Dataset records

---*---

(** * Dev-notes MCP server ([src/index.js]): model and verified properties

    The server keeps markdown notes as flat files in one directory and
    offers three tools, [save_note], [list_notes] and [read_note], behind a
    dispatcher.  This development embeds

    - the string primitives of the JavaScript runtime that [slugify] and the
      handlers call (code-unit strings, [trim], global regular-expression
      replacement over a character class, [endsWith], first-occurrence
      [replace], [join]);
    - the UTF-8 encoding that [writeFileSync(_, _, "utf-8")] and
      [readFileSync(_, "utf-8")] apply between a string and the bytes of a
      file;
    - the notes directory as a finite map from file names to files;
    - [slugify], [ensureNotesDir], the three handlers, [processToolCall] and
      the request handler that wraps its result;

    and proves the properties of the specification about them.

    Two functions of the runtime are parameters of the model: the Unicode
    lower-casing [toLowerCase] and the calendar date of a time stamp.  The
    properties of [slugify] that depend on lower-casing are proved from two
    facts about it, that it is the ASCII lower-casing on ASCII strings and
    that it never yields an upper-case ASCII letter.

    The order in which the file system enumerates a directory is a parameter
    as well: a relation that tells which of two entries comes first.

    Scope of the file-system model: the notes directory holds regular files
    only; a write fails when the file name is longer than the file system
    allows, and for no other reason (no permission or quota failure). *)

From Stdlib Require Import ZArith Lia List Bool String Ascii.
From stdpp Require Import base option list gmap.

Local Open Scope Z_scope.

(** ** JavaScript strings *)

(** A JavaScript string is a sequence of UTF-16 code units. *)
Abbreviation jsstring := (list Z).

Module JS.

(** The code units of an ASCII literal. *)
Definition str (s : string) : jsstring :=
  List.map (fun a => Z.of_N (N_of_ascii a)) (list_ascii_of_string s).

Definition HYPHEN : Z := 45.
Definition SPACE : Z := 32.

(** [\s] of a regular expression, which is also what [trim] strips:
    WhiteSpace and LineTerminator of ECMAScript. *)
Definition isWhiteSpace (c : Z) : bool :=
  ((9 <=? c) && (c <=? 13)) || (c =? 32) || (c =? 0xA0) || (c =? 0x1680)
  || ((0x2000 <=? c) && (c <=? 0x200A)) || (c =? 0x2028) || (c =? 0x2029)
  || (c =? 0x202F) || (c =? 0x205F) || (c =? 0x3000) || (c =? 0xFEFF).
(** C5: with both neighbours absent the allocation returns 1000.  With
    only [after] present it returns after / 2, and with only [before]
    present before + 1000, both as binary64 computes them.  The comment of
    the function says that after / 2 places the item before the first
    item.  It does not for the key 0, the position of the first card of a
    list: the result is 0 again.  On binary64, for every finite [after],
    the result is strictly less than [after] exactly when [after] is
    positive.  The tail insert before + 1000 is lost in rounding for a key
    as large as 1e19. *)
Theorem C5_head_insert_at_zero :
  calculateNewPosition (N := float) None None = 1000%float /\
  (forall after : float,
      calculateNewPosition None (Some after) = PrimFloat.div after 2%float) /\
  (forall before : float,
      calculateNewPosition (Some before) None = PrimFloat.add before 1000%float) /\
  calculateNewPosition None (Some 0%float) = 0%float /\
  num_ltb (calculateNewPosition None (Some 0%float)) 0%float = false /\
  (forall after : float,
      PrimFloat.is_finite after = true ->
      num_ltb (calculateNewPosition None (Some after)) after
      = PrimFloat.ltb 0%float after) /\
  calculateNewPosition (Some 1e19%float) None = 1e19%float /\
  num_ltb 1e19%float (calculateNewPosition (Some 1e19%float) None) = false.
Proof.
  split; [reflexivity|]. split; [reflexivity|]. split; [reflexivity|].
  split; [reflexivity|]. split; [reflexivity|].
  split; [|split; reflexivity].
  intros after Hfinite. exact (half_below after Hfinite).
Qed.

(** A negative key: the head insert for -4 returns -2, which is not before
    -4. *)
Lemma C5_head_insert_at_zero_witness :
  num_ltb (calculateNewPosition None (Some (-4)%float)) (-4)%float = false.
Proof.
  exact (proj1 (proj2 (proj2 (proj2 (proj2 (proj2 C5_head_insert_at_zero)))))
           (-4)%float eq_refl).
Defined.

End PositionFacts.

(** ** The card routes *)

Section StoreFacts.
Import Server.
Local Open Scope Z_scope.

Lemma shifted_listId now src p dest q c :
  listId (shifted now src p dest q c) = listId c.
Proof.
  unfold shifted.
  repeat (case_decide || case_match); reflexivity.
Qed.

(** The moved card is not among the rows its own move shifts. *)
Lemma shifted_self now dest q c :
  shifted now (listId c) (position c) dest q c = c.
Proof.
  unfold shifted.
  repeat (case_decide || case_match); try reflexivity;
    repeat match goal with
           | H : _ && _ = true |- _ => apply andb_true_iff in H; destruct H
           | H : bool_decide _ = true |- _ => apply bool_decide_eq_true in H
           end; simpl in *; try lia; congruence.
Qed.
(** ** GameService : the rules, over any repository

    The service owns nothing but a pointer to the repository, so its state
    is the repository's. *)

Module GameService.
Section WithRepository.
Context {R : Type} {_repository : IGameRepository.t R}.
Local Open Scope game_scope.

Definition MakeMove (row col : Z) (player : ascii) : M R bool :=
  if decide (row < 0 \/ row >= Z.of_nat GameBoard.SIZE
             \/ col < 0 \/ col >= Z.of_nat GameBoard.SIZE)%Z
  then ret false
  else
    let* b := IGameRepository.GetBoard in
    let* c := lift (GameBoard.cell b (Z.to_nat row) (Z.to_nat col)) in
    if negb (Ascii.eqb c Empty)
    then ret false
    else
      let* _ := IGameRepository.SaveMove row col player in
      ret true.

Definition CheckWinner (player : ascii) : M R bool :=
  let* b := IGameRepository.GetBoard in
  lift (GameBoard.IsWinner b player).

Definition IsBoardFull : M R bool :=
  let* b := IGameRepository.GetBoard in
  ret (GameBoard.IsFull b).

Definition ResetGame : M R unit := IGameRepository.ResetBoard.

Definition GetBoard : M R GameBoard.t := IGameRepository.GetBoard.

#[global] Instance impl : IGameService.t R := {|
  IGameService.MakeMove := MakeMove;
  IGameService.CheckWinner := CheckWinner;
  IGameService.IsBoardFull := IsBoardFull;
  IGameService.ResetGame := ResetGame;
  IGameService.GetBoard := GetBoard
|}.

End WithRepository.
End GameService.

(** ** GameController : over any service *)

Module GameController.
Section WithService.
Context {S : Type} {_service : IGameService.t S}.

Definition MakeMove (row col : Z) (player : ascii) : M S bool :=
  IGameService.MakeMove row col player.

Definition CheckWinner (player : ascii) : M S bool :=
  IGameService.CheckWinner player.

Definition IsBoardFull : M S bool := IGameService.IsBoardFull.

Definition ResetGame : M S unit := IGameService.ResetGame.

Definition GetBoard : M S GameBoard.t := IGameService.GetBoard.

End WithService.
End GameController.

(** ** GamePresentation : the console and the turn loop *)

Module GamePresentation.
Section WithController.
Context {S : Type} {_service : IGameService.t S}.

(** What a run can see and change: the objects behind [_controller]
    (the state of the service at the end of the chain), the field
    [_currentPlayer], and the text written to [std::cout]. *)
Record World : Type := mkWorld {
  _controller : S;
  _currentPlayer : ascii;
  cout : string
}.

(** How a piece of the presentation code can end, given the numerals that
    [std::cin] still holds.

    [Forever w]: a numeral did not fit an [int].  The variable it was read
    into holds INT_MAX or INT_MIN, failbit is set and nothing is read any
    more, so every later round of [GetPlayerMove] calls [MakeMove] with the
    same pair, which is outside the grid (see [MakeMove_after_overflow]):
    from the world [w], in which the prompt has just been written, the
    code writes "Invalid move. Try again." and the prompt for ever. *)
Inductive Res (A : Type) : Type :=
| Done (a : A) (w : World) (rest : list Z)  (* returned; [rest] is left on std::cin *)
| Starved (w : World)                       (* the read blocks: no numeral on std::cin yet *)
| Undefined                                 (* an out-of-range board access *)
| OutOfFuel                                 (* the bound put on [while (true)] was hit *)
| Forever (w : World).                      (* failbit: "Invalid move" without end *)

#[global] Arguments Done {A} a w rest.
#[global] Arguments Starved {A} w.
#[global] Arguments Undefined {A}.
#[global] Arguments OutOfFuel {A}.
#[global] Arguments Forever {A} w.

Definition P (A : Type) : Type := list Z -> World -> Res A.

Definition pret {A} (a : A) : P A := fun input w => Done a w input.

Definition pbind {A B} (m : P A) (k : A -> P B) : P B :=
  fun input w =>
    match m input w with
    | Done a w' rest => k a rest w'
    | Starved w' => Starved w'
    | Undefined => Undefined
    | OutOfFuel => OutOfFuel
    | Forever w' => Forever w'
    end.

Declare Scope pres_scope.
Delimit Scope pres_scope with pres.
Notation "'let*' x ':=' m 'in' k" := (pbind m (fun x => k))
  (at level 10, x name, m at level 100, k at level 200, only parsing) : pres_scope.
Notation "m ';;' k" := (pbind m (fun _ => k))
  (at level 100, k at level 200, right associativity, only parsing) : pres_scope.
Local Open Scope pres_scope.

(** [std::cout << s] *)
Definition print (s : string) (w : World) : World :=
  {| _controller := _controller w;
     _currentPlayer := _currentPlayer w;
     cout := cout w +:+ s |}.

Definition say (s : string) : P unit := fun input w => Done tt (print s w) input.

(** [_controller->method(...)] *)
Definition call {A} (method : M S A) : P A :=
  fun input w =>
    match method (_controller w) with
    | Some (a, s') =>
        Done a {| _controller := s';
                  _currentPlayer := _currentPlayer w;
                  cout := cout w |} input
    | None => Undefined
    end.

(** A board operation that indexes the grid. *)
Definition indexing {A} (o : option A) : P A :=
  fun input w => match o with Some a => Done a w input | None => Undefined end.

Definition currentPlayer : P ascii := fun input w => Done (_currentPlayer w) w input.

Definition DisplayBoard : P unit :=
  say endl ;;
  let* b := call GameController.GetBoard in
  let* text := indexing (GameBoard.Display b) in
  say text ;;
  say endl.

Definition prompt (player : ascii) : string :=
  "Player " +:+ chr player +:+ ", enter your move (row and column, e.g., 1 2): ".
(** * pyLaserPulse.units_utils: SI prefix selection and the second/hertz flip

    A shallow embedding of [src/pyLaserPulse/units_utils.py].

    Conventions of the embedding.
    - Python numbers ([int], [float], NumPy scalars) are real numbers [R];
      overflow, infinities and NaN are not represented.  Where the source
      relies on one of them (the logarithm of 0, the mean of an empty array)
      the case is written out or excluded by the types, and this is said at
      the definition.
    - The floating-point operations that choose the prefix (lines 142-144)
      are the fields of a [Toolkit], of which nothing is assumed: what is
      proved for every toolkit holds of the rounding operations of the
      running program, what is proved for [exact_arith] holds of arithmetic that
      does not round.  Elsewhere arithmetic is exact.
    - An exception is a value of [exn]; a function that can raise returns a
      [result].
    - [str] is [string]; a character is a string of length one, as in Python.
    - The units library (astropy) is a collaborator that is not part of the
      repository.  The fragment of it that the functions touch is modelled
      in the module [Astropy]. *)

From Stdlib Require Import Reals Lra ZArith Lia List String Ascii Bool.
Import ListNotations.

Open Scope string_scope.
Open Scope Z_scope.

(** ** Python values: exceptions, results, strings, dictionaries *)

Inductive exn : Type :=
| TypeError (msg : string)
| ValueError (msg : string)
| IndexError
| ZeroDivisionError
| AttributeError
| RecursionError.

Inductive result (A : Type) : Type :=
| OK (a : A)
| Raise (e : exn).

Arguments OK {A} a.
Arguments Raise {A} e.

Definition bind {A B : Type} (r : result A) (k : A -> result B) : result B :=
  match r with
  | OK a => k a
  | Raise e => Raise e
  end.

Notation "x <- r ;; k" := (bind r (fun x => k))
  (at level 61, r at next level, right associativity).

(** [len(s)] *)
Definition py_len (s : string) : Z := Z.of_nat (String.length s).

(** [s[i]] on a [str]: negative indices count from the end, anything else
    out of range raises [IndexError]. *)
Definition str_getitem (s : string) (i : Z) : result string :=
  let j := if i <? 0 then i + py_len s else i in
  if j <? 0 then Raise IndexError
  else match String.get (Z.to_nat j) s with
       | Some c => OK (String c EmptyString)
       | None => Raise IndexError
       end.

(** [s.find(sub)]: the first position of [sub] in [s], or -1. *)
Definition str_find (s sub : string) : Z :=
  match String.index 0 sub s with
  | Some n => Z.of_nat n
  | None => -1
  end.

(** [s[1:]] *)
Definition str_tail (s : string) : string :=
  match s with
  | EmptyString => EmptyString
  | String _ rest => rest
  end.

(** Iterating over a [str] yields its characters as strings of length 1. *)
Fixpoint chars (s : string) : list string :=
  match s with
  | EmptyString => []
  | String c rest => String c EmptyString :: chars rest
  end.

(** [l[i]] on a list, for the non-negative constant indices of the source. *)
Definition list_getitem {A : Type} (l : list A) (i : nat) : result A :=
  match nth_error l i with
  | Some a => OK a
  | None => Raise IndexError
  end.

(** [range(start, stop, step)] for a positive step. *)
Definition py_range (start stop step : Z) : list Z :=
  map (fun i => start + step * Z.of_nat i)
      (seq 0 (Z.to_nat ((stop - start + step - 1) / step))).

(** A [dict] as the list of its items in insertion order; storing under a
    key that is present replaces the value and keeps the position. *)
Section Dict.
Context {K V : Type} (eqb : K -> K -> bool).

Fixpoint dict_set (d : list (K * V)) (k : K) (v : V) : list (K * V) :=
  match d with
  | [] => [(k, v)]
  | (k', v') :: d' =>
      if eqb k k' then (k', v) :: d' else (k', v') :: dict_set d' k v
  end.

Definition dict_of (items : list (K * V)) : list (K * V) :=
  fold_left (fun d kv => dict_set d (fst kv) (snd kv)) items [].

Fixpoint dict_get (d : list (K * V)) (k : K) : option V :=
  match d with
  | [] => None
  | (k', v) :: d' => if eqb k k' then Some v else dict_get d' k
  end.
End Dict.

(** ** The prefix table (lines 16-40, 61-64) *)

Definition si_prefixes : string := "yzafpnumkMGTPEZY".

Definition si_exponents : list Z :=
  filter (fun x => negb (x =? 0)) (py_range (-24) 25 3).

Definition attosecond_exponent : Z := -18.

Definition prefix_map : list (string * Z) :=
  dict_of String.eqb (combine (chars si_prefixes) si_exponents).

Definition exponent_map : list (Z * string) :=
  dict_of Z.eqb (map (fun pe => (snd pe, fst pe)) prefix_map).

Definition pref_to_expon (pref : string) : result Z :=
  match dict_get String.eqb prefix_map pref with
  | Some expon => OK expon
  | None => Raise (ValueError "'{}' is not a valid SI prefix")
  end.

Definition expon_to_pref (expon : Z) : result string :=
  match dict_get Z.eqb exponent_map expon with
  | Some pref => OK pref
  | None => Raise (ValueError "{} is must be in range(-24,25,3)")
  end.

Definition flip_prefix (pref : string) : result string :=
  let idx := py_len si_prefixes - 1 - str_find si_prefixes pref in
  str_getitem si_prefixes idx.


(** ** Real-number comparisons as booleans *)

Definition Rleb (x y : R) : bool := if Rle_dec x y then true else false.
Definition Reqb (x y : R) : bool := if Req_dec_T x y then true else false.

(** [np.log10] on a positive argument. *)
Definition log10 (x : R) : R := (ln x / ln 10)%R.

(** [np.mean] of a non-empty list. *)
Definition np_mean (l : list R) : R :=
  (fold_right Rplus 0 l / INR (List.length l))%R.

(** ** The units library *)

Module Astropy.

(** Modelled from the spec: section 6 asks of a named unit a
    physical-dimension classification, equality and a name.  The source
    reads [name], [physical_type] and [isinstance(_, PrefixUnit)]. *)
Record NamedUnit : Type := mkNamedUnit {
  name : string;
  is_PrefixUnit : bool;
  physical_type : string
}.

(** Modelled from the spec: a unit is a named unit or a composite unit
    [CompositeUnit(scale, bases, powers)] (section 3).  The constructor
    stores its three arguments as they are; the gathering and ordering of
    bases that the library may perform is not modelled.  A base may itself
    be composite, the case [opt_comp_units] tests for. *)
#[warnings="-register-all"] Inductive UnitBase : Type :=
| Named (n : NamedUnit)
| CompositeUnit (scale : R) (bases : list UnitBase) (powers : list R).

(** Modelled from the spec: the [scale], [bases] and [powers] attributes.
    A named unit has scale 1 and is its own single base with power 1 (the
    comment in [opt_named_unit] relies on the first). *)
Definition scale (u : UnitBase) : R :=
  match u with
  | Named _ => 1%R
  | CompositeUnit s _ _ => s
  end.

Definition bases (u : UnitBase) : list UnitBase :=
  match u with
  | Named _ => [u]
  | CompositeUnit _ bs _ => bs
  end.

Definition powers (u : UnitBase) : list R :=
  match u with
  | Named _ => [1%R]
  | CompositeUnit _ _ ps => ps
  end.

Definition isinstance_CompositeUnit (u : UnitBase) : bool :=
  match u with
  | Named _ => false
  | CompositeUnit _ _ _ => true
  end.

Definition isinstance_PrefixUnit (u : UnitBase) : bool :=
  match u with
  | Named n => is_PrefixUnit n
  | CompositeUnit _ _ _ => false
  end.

---*---

Among the lines above, return each one holding the string "false".

• _Response to the exercise_
  num_ltb (calculateNewPosition None (Some 0%float)) 0%float = false /\
  num_ltb 1e19%float (calculateNewPosition (Some 1e19%float) None) = false.
  num_ltb (calculateNewPosition None (Some (-4)%float)) (-4)%float = false.
  then ret false
    then ret false
Definition Rleb (x y : R) : bool := if Rle_dec x y then true else false.
Definition Reqb (x y : R) : bool := if Req_dec_T x y then true else false.
  | Named _ => false
  | CompositeUnit _ _ _ => false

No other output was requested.